Exercise aim
Within the listing below, please copy exactly the lines between the line holding "Definition errDuplicateStreamData : goerror" and the line holding "Definition sliceFrom (d", inclusive.

****************

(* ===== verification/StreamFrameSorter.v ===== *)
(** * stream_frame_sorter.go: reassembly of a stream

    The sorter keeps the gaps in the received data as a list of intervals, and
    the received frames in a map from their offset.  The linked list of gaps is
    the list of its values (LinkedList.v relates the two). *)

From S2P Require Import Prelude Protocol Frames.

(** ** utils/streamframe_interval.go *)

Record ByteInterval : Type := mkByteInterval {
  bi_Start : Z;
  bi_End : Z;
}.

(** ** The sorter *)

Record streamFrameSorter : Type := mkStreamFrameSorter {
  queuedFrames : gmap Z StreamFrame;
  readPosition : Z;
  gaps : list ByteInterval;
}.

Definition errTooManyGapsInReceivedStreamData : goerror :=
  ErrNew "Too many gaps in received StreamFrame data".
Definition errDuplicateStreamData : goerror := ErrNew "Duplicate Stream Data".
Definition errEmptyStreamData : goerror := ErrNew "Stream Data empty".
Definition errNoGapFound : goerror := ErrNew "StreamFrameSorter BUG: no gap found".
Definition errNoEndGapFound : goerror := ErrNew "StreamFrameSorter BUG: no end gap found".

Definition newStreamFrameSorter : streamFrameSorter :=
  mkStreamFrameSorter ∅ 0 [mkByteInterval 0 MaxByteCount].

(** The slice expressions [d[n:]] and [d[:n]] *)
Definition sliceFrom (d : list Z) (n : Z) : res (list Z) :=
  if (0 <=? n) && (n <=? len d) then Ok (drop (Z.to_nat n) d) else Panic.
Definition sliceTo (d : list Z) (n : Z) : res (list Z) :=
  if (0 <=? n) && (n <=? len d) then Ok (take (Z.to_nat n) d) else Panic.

****************

Response below
Definition errDuplicateStreamData : goerror := ErrNew "Duplicate Stream Data".
Definition errEmptyStreamData : goerror := ErrNew "Stream Data empty".
Definition errNoGapFound : goerror := ErrNew "StreamFrameSorter BUG: no gap found".
Definition errNoEndGapFound : goerror := ErrNew "StreamFrameSorter BUG: no end gap found".

Definition newStreamFrameSorter : streamFrameSorter :=
  mkStreamFrameSorter ∅ 0 [mkByteInterval 0 MaxByteCount].

(** The slice expressions [d[n:]] and [d[:n]] *)
Definition sliceFrom (d : list Z) (n : Z) : res (list Z) :=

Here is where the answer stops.